» Collected data entries
_ _ _
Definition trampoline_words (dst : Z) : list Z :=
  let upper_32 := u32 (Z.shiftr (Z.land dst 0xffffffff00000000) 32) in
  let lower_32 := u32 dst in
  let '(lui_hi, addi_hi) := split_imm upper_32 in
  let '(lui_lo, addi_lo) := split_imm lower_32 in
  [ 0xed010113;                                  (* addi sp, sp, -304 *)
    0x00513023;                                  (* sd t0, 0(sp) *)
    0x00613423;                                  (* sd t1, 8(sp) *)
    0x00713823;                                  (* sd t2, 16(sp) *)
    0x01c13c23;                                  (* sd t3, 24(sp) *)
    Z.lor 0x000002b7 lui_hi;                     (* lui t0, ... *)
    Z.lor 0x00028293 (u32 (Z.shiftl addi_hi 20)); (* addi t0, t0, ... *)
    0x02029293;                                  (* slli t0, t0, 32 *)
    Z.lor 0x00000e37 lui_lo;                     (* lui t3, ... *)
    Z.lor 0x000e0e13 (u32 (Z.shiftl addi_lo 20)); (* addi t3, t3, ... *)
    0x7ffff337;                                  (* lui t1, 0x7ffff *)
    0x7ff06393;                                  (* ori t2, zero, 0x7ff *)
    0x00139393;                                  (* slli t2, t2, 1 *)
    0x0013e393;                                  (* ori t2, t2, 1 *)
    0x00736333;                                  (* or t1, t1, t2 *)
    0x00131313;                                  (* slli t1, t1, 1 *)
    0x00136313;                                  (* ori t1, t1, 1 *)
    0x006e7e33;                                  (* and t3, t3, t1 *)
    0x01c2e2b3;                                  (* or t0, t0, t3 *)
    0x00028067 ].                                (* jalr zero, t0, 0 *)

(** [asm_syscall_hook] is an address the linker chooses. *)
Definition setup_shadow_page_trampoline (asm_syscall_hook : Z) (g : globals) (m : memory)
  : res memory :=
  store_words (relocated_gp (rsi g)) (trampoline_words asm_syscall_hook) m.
_ _ _
» To do
In how many lines of the entries does "shiftl" appear? Reply with only the number.

» Solution for this task
2